*** Opening Given data ***

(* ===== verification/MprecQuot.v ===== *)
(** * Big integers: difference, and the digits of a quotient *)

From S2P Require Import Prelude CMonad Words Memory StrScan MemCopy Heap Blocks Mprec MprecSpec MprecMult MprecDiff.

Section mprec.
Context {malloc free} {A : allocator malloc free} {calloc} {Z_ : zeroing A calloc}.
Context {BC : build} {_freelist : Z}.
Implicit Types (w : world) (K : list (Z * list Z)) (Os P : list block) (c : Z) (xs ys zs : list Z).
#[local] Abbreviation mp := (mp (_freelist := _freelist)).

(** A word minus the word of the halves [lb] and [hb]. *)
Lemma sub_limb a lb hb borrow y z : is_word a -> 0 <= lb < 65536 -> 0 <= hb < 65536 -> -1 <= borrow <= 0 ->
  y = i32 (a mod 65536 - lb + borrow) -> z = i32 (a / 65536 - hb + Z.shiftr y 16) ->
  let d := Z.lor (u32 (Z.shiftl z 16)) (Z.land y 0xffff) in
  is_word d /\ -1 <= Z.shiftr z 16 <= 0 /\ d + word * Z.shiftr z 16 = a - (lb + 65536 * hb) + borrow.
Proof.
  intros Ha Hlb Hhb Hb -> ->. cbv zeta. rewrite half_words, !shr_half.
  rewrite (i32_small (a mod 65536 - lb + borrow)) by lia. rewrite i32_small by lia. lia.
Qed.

*** Closing Given data ***

— What you are asked to do —
Give back, unchanged, every line from the one with "From S2P Require" to the end of the entries above.

— Solution to the exercise —
From S2P Require Import Prelude CMonad Words Memory StrScan MemCopy Heap Blocks Mprec MprecSpec MprecMult MprecDiff.

Section mprec.
Context {malloc free} {A : allocator malloc free} {calloc} {Z_ : zeroing A calloc}.
Context {BC : build} {_freelist : Z}.
Implicit Types (w : world) (K : list (Z * list Z)) (Os P : list block) (c : Z) (xs ys zs : list Z).
#[local] Abbreviation mp := (mp (_freelist := _freelist)).

(** A word minus the word of the halves [lb] and [hb]. *)
Lemma sub_limb a lb hb borrow y z : is_word a -> 0 <= lb < 65536 -> 0 <= hb < 65536 -> -1 <= borrow <= 0 ->
  y = i32 (a mod 65536 - lb + borrow) -> z = i32 (a / 65536 - hb + Z.shiftr y 16) ->
  let d := Z.lor (u32 (Z.shiftl z 16)) (Z.land y 0xffff) in
  is_word d /\ -1 <= Z.shiftr z 16 <= 0 /\ d + word * Z.shiftr z 16 = a - (lb + 65536 * hb) + borrow.
Proof.
  intros Ha Hlb Hhb Hb -> ->. cbv zeta. rewrite half_words, !shr_half.
  rewrite (i32_small (a mod 65536 - lb + borrow)) by lia. rewrite i32_small by lia. lia.
Qed.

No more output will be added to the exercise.